Menu

Hendry Lie Tersangka Korupsi Timah, Begini Kronologi hingga Ditangkap di Soetta 

Zuratul 19 Nov 2024, 16:58
Hendry Lie Tersangka Korupsi Timah, Begini Kronologi hingga Ditangkap di Soetta.
Hendry Lie Tersangka Korupsi Timah, Begini Kronologi hingga Ditangkap di Soetta.

RIAU24.COM - Kejaksaan Agung (Kejagung) menangkap Bos Sriwijaya Air Hendry Lie, tersangka korupsi tata niaga timah di wilayah IUP PT Timah tahun 2015-2022, di Bandara Internasional Soekarno-Hatta, Senin (18/11) malam.

Direktur Penyidikan Jaksa Agung Muda Bidang Tindak Pidana Khusus Abdul Qohar mengatakan penyidik awalnya telah memeriksa Hendry Lie sebagai saksi kasus korupsi timah pada 29 Februari 2024.

Usai diperiksa sebagai saksi, kata Qohar, pihaknya mendapat informasi dari dari Otoritas Imigrasi Singapura bahwa Hendry Lie sudah berada di Singapura sejak 25 Maret. Hendry Lie mengaku sedang berobat.

"Kemudian yang bersambutan tidak kembali lagi dengan alasan sedang menjalani pengobatan di Singapura, di Mount Elizabeth," kata Qohar dalam konferensi pers di Kejagung, Selasa (19/11) dini hari.

Qohar mengatakan penyidik setelah itu melakukan pemanggilan terhadap Hendry Lie untuk diperiksa kembali dalam kasus korupsi timah, namun yang bersangkutan selalu mangkir.

Hendry Lie lalu dilakukan pencekalan berdasarkan keputusan Jaksa Agung Republik Indonesia Nomor KEP-043/D/DIP.4/3/2024 pada 28 Maret 2024 selama 6 bulan.

"Selain dilakukan pencekalan terhadap Hendry Lie juga dilakukan permohonan untuk pencabutan paspor ke Imigrasi," ujarnya.

Qohar menyebut pihaknya lalu menetapkan Hendry Lie sebagai tersangka korupsi tata niaga timah di wilayah IUP PT Timah tahun 2015-2022 pada 15 April.

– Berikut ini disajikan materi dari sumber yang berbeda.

Definition checkMemory (heapUsed heapTotal : Z) : answer SubsystemCheck :=
  let usage := [("heapUsedMB", Number (round_div heapUsed MB)); ("heapTotalMB", Number (round_div heapTotal MB));
                ("usagePercent", Number (round_div (heapUsed * 100) heapTotal))] in
  if 90 * heapTotal <=? heapUsed * 100 then result CheckFail 0 (usage ++ [("reason", Text "Heap usage exceeds 90% threshold")])
  else result CheckOk 0 usage.

(** The server and how many clients it has. *)
Definition checkWebSocket (wss : option Z) : answer SubsystemCheck :=
  match wss with
  | None => result CheckFail 0 [("reason", Text "WebSocket server not initialized")]
  | Some clientCount => result CheckOk 0 [("connections", Number clientCount)]
  end.

(** [cronLastRunTimestamp]: set by every run of the daily job. *)
Definition updateCronLastRun (now : Z) (_ : option Z) : option Z := Some now.
Definition checkCron (now uptimeMs : Z) (lastRun : option Z) : answer SubsystemCheck :=
  match lastRun with
  | None =>
      if uptimeMs <? CRON_EXPECTED_INTERVAL_MS then result CheckOk 0 [("lastRun", Null); ("note", Text "Server recently started, cron not yet due")]
      else result CheckFail 0 [("lastRun", Null); ("reason", Text "Cron has never run and server uptime exceeds expected interval")]
  | Some last =>
      if CRON_EXPECTED_INTERVAL_MS <? now - last then
        result CheckFail 0 [("lastRun", Number last); ("elapsedMs", Number (now - last)); ("reason", Text "Last cron run exceeds expected interval")]
      else result CheckOk 0 [("lastRun", Number last)]
  end.

Record checks := {
  ck_database : SubsystemCheck; ck_redis : SubsystemCheck; ck_filesystem : SubsystemCheck; ck_memory : SubsystemCheck;
  ck_websocket : SubsystemCheck; ck_cron : SubsystemCheck }.
Inductive overall := Healthy | Degraded | Unhealthy.
#[export] Instance overall_eq_dec : EqDecision overall.
Proof. solve_decision. Defined.
Definition not_ok (c : SubsystemCheck) : bool := negb (bool_decide (c.(sc_status) = CheckOk)).
Definition deriveOverallStatus (c : checks) : overall :=
  if existsb not_ok [c.(ck_database); c.(ck_redis)] then Unhealthy
  else if existsb not_ok [c.(ck_filesystem); c.(ck_memory); c.(ck_websocket); c.(ck_cron)] then Degraded
  else Healthy.

(** What the process and its surroundings are at the time of a request. *)
Record surroundings := {
  su_external : bool; su_select : answer unit; su_redis_available : bool; su_redis_status : string; su_ping : answer bool;
  su_access : answer unit; su_statfs : answer (Z * Z); su_heapUsed : Z; su_heapTotal : Z; su_wss : option Z; su_now : Z; su_uptime : Z;
  su_lastRun : option Z }.
Record health_response := { hr_code : Z; hr_status : overall; hr_checks : checks; hr_at : Z }.

Definition overall_timeout : SubsystemCheck := {| sc_status := CheckTimeout; sc_latency := OVERALL_TIMEOUT_MS; sc_details := [("reason", Text "Overall timeout")] |}.
Definition run_checks (s : surroundings) : checks * Z :=
  let d := withTimeout (checkDatabase s.(su_external) s.(su_select)) in
  let r := withTimeout (checkRedis s.(su_redis_available) s.(su_redis_status) s.(su_ping)) in
  let f := withTimeout (checkFilesystem s.(su_access) s.(su_statfs)) in
  let m := withTimeout (checkMemory s.(su_heapUsed) s.(su_heapTotal)) in
  let w := withTimeout (checkWebSocket s.(su_wss)) in
  let c := withTimeout (checkCron s.(su_now) s.(su_uptime) s.(su_lastRun)) in
  ({| ck_database := d.1; ck_redis := r.1; ck_filesystem := f.1; ck_memory := m.1; ck_websocket := w.1; ck_cron := c.1 |},
   foldl Z.max 0 [d.2; r.2; f.2; m.2; w.2; c.2]).
(** [GET /health]: the checks race with the timer over all of them. *)
Definition health (s : surroundings) : health_response :=
  let '(c, t) := run_checks s in
  let finalChecks := if t <? OVERALL_TIMEOUT_MS then c
    else {| ck_database := overall_timeout; ck_redis := overall_timeout; ck_filesystem := overall_timeout; ck_memory := overall_timeout;
            ck_websocket := overall_timeout; ck_cron := overall_timeout |} in
  let status := deriveOverallStatus finalChecks in
  {| hr_code := if bool_decide (status = Unhealthy) then 503 else 200; hr_status := status; hr_checks := finalChecks; hr_at := Z.min t OVERALL_TIMEOUT_MS |}.

(** *** The handlers of the application ([index.ts]) *)

Record probe_reply := { pb_code : Z; pb_status : string; pb_checks : list (string * string) }.

(** [healthHandler] looks at nothing. *)
Definition healthHandler : answer probe_reply := Answers 0 {| pb_code := 200; pb_status := "ok"; pb_checks := [] |}.

(** [readinessHandler]; [redis] and [queues] are [None] when the module cannot be loaded.  The
    statement has no timer. *)
Definition readinessHandler (select_1 : answer unit) (redis : option string) (queues : option bool) : answer probe_reply :=
  let reply healthy database := {|
    pb_code := if healthy : bool then 200 else 503; pb_status := if healthy then "ready" else "degraded";
    pb_checks := [("database", database);
      ("redis", match redis with
                | Some status => if bool_decide (status = "connected") then "ok" else "not_connected"
                | None => "unavailable" end);
      ("queues", match queues with Some isInitialized => if isInitialized : bool then "ok" else "not_initialized"
                 | None => "unavailable" end)] |} in
  match select_1 with
  | Answers t _ => Answers t (reply true "ok")
  | Fails t _ => Answers t (reply false "failed")
  | Hangs => Hangs
  end.

(** The handlers in the order they are registered: the router with the report is mounted when
    the server starts, after the others.  Paths are relative to [/api]. *)
Inductive health_handler := Light | Readiness | Report.
#[export] Instance health_handler_eq_dec : EqDecision health_handler.
Proof. solve_decision. Defined.
Definition health_routes : list (string * health_handler) :=
  [("/health", Light); ("/v1/health", Light); ("/health/ready", Readiness); ("/v1/health/ready", Readiness); ("/v1/health", Report)].

(** A route matches in any case and with or without a slash at the end. *)
Definition route_matches (pattern path : string) : bool :=
  bool_decide (toLowerCase path = pattern) || bool_decide (toLowerCase path = pattern +:+ "/").

(** The handler of a GET request below [/api], after the two handlers of versions. *)
Definition handler_of (url : string) : option health_handler :=
  match unsupportedVersionHandler (url_path url) with
  | Next => snd <$> select_one (λ r, route_matches r.1 (url_path (versionFallbackRewrite url))) health_routes
  | _ => None
  end.

Definition get_health (s : surroundings) (redis : option string) (queues : option bool) (url : string) : option (answer probe_reply) :=
  match handler_of url with
  | Some Light => Some healthHandler
  | Some Readiness => Some (readinessHandler s.(su_select) redis queues)
  | Some Report => let r := health s in
      Some (Answers r.(hr_at) {| pb_code := r.(hr_code); pb_checks := [];
        pb_status := match r.(hr_status) with Healthy => "healthy" | Degraded => "degraded" | Unhealthy => "unhealthy" end |})
  | None => None
  end.

(** ** Properties *)

Lemma timeout_settles a : (withTimeout a).2 ≤ CHECK_TIMEOUT_MS.
Proof. unfold withTimeout. destruct a as [t v|t m|]; [destruct (t <? CHECK_TIMEOUT_MS) eqn:H; cbn; bools; lia..|done]. Qed.

Lemma settles_max l : Forall (λ t, t ≤ CHECK_TIMEOUT_MS) l → ∀ m, m ≤ CHECK_TIMEOUT_MS → foldl Z.max m l ≤ CHECK_TIMEOUT_MS.
Proof. induction 1 as [|t l Ht _ IH]; intros m Hm; [done|]. cbn. apply IH. lia. Qed.

Lemma checks_settle s : (run_checks s).2 ≤ CHECK_TIMEOUT_MS.
Proof. cbn -[foldl CHECK_TIMEOUT_MS withTimeout]. apply settles_max; [|done]. repeat constructor; apply timeout_settles. Qed.

(** When a check is fine: its subsystem answered in time and well. *)
Definition answered {A} (a : answer A) (good : Z → A → Prop) : Prop := ∃ t v, a = Answers t v ∧ t < CHECK_TIMEOUT_MS ∧ good t v.

Lemma timeout_ok a : not_ok (withTimeout a).1 = false ↔ answered a (λ _ r, r.(sc_status) = CheckOk).
Proof.
  unfold answered, not_ok, withTimeout. destruct a as [t r|t m|].
  - destruct (t <? CHECK_TIMEOUT_MS) eqn:Ht; cbn; bools; rewrite negb_false_iff, bool_decide_eq_true.
    + split; [intros H; by exists t, r|by intros (? & ? & [= <- <-] & _ & ?)].
    + split; [done|]. intros (? & ? & [= <- <-] & ? & _). lia.
  - destruct (t <? CHECK_TIMEOUT_MS); (split; [done|by intros (? & ? & ? & _)]).
  - split; [done|by intros (? & ? & ? & _)].
Qed.

Lemma database_ok b a : not_ok (withTimeout (checkDatabase b a)).1 = false ↔ answered a (λ _ _, True).
Proof. rewrite timeout_ok. unfold answered, checkDatabase, result. destruct a; cbn; naive_solver. Qed.
Lemma redis_ok b st a : not_ok (withTimeout (checkRedis b st a)).1 = false ↔ answered a (λ _ pong, pong = true).
Proof.
  rewrite timeout_ok. unfold answered, checkRedis, result. destruct a as [t pong| |]; cbn; [destruct pong|..]; naive_solver.
Qed.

Dalam kasus ini, Kejagung telah menetapkan total 23 orang sebagai tersangka korupsi tata niaga timah di IUP PT Timah. 

Mulai dari Direktur Utama PT Timah 2016-2021, Mochtar Riza Pahlevi Tabrani hingga Harvey Moeis sebagai perpanjangan tangan dari PT Refined Bangka Tin.

Kejagung menyebut berdasarkan hasil perhitungan Badan Pengawasan Keuangan dan Pembangunan (BPKP) nilai kerugian keuangan negara dalam kasus tersebut mencapai Rp300,003 triliun.

Rinciannya yakni kelebihan bayar harga sewa smelter oleh PT Timah sebesar Rp2,85 triliun, pembayaran biji timah ilegal oleh PT Timah kepada mitra dengan sebesar Rp26,649 triliun dan nilai kerusakan ekologis sebesar Rp271,6 triliun.